── Working data ──

(** The body of [for (const [filename, queries] of querymap.entries())];
    the state is [(files, usedEnums)]. *)
Definition emitFile (enumMap : gmap string Enum)
           (acc : list File * list string) (entry : string * list Query)
  : result (list File * list string) :=
  let '(files, usedEnums) := acc in
  let '(filename, queries) := entry in
  '(nodes, usedEnums) ← fileNodes enumMap usedEnums filename queries;
  Ok (files ++ [mkFile (outputName filename) (printNode nodes)], usedEnums).

Definition codegen (input : GenerateRequest) : result (list File) :=
  let enumMap := buildEnumMap input in
  let querymap := groupQueries (req_queries input) in
  '(files, _) ← foldM (emitFile enumMap) querymap ([], []);
  Ok files.

End WithNames.

End App.

(** ** Running the emitted functions

    The emitted [:one] functions are small programs; to state what they
    return, the fragment of JavaScript they are written in is given an
    evaluator.  The database client is an oracle: whatever query is sent,
    it answers with the result set [db], a list of rows, each row an
    ordered list of (column, value) pairs.
    - [sql.unsafe(...)] and [sql`...`] are pending queries; awaited, they
      resolve to the rows as objects;
    - [.values()] on a pending query resolves to the rows as tuples;
    - [database.prepare(...).values(...)] returns the rows as tuples. *)

Inductive Value : Type :=
| VUndefined
| VNull
| VBool (b : bool)
| VNumber (z : Z)
| VNaN
| VString (s : string)
| VArray (elements : list Value)
| VObject (properties : list (string * Value))
| VClient
| VQuery
| VQueryValues
| VStatement
| VNumberFunction.

Inductive Completion : Type :=
| Normal (env : list (string * option Value))
| Return (v : Value).

Module Interp.

Definition referenceError (x : string) : exn :=
  JsError ("ReferenceError: " +:+ x).

Definition typeError (what : string) : exn :=
  JsTypeError ("TypeError: " +:+ what).

Definition truthy (v : Value) : bool :=
  match v with
  | VUndefined | VNull | VNaN => false
  | VBool b => b
  | VNumber z => negb (z =? 0)%Z
  | VString s => negb (String.eqb s EmptyString)
  | _ => true
  end.

Definition nullish (v : Value) : bool :=
  match v with
  | VUndefined | VNull => true
  | _ => false
  end.

(** [a === b] on primitive values; two object references met by the
    emitted code are never the same object. *)
Definition strictEquals (a b : Value) : bool :=
  match a, b with
  | VUndefined, VUndefined => true
  | VNull, VNull => true
  | VBool x, VBool y => Bool.eqb x y
  | VNumber x, VNumber y => (x =? y)%Z
  | VString x, VString y => String.eqb x y
  | _, _ => false
  end.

───

→ **Assignment**:
Every line from the one that contains "Definition nullish (v" down to and including the last line of the records above must be set down exactly, with nothing else.

→ **Response**:
Definition nullish (v : Value) : bool :=
  match v with
  | VUndefined | VNull => true
  | _ => false
  end.

(** [a === b] on primitive values; two object references met by the
    emitted code are never the same object. *)
Definition strictEquals (a b : Value) : bool :=
  match a, b with
  | VUndefined, VUndefined => true
  | VNull, VNull => true
  | VBool x, VBool y => Bool.eqb x y
  | VNumber x, VNumber y => (x =? y)%Z
  | VString x, VString y => String.eqb x y
  | _, _ => false
  end.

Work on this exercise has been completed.